Honra, adultério e tapa na cara
Leitores do Jornal A Tribuna
A honra pode ser entendida como um sentimento que se origina da boa opinião de alguém sobre nós, a qual, por sua vez, se constitui segundo o modo como nos fazemos representar em suas mentes por meio de nossas condutas e atitudes. Como boa parte das relações humanas exige confiança, ser pessoa honrada, isto é, ter reputação e renome constitui vantagem apreciável, sendo, portanto, imperativo.
De fato, honra é um termo polissêmico, abrigando em si diferentes acepções. Por exemplo, denomina-se honra burguesa ou liberal aquela que busca fundar relações pacíficas entre os homens, estabelecendo que sejam respeitados direitos alheios, não se admitindo, pois, o emprego de meios ilícitos em detrimento de outros.

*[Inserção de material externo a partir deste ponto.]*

(** A thrown value that is no instance of [Error] has no message to show:
    the handler falls back on a fixed text. *)
Lemma generation_failure_unknown (env : Env) (s : AppState) (image : ImageAsset)
    (d : jsstring) :
  originalImage s = Some image -> prompt s <> [] ->
  env (EditImageWithPrompt (base64Data image) (mimeType image)
         (finalPrompt (prompt s) (aspectRatio s))) = Rejected (OtherValue d) ->
  error (final (run env (handleGenerate s) s))
    = Some (lit "Generation failed: An unknown error occurred.").
Proof.
  intros Himg Hp Hm. rewrite (run_handleGenerate_valid env s Himg Hp).
  cbv zeta. rewrite Hm. reflexivity.
Qed.

(** *** The shape of the workflows *)

(** C5: an upload of a selected file and a generation that passes the guard
    have set the edited image to [null] when they are suspended on their
    asynchronous step, the file read or the call of the Generation Client;
    the store at that point does not depend on how the step ends. *)
Theorem edited_image_cleared_before_await (s : AppState) :
  (forall event file,
     selectedFile event = Some file ->
     clears_edited_before (handleImageUpload event) s (ReadAsDataURL file)) /\
  (forall image,
     originalImage s = Some image -> prompt s <> [] ->
     clears_edited_before (handleGenerate s) s
       (EditImageWithPrompt (base64Data image) (mimeType image)
          (finalPrompt (prompt s) (aspectRatio s)))).
Proof.
  split.
  - intros event file Hf. rewrite (handleImageUpload_selected event Hf).
    eexists. simpl. split; reflexivity.
  - intros image Himg Hp. rewrite (handleGenerate_valid s Himg Hp).
    eexists. simpl. split; reflexivity.
Qed.

Lemma edited_image_cleared_before_await_witness :
  (selectedFile (mkChangeEvent (Some [pngFile])) = Some pngFile /\
   originalImage (readyState pngImage (lit "original")) = Some pngImage /\
   prompt (readyState pngImage (lit "original")) <> []) /\
  editedImage (readyState pngImage (lit "original")) <> None /\
  clears_edited_before (handleImageUpload (mkChangeEvent (Some [pngFile])))
    (readyState pngImage (lit "original")) (ReadAsDataURL pngFile) /\
  clears_edited_before (handleGenerate (readyState pngImage (lit "original")))
    (readyState pngImage (lit "original"))
    (EditImageWithPrompt (base64Data pngImage) (mimeType pngImage)
       (finalPrompt (prompt (readyState pngImage (lit "original")))
                    (aspectRatio (readyState pngImage (lit "original"))))).
Proof.
  split; [split; [reflexivity|split; [reflexivity|discriminate]]|].
  split; [discriminate|]. split.
  - apply (proj1 (edited_image_cleared_before_await (readyState pngImage (lit "original")))).
    reflexivity.
  - apply (proj2 (edited_image_cleared_before_await (readyState pngImage (lit "original")))).
    + reflexivity.
    + discriminate.
Defined.

(** The edited image is still [null] when an upload is over, whether the
    file could be read or not. *)
Lemma upload_leaves_no_edited_image (env : Env) (s : AppState) (event : ChangeEvent)
    (file : File) :
  selectedFile event = Some file ->
  editedImage (final (run env (handleImageUpload event) s)) = None.
Proof.
  intros Hf. rewrite (run_handleImageUpload_selected env s event Hf).
  cbv zeta. destruct (env _); reflexivity.
Qed.

(** C6: the initial load, an upload of a selected file and a generation
    that passes the guard all have cleared the error and raised [isLoading]
    when they are suspended on their first asynchronous step, and all end,
    whatever the outcome of their steps, with [isLoading] false. *)
Theorem workflows_bracket_loading (env : Env) (s : AppState) :
  brackets_loading env loadInitialImage s (Fetch initialImageUrl) /\
  (forall event file,
     selectedFile event = Some file ->
     brackets_loading env (handleImageUpload event) s (ReadAsDataURL file)) /\
  (forall image,
     originalImage s = Some image -> prompt s <> [] ->
     brackets_loading env (handleGenerate s) s
       (EditImageWithPrompt (base64Data image) (mimeType image)
          (finalPrompt (prompt s) (aspectRatio s)))).
Proof.
  split; [apply loadInitialImage_brackets|]. split.
  - intros event file. apply handleImageUpload_brackets.
  - intros image. apply handleGenerate_brackets.
Qed.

Sua premissa fundamental repousa-se, todavia, sobre a convicção da imutabilidade do caráter humano, em virtude do qual uma só má ação é indicador seguro de que essa conduta se repetirá, indefinitivamente, desde que se apresentem circunstâncias semelhantes.
Por outro lado, de acordo com o ilustre filósofo Arthur Schopenhauer, a honra dos sexos é aquela cujo fundamento de determinação é a própria renúncia, a qual se concretiza no matrimônio.
Nesse sentido, a máxima de honra de todo o sexo, quer masculino ou feminino, é que toda relação fora do casamento seja proibida em absoluto, a fim de que cada um deles se veja forçado a tomar o matrimônio como uma espécie de “game over” (fim de jogo), pois do contrário, se o adultério se generalizasse, ninguém mais se sentiria inclinado a celebrar este tipo de relação social.
Há, contudo, um gênero de honra que, não obstante seja tão antigo quanto o medievo, sua influência perniciosa se estende até os dias de hoje.
Originada numa época em que, na ausência de provas, recorria-se ao duelo como forma de invocar o “Juízo de Deus” sobre a verdade ou mentira de uma acusação, a honra cavaleiresca é aquela cujo fundamento se baseia na ideia de que reparação moral contra ofensa deve ser cobrada de forma violenta.
Àqueles que seguem este código de honra, uma ofensa, um tapa ou um golpe produzem efeito tão terrível que só pode ser anulado mediante apelo às armas.
Se o ofensor não está sujeito às mesmas leis cavaleirescas, ou seja, não é homem suficiente para lutar até a morte, recorre-se a um paliativo, qual seja, retribuir um ato de grosseria com ainda mais acentuada grosseria, seguido de pauladas, açoites ou até uma cuspida ou um tapa na cara do oponente, como forma de reparação moral.
Qualquer pessoa de bom senso, no entanto, reconhece que esse ridículo código de honra não pode ter sua origem na essência da natureza humana.
Na Antiguidade Clássica, por exemplo, o duelo não era prática corriqueira universal, restringindo-se a gladiadores, mercenários e escravos que, juntamente com animais selvagens, punham-se a matar uns aos outros para a diversão do povo.
Decerto, o que acontece é que “muitas vezes nos irritamos com ofensas que não merecem mais que desprezo”. Nesse caso, contra a estupidez, deve-se aplicar a máxima: “uma palavra vale uma moeda; o silêncio, duas”.
FLÁVIO SANTOS OLIVEIRA é professor e doutor em História pela Ufes.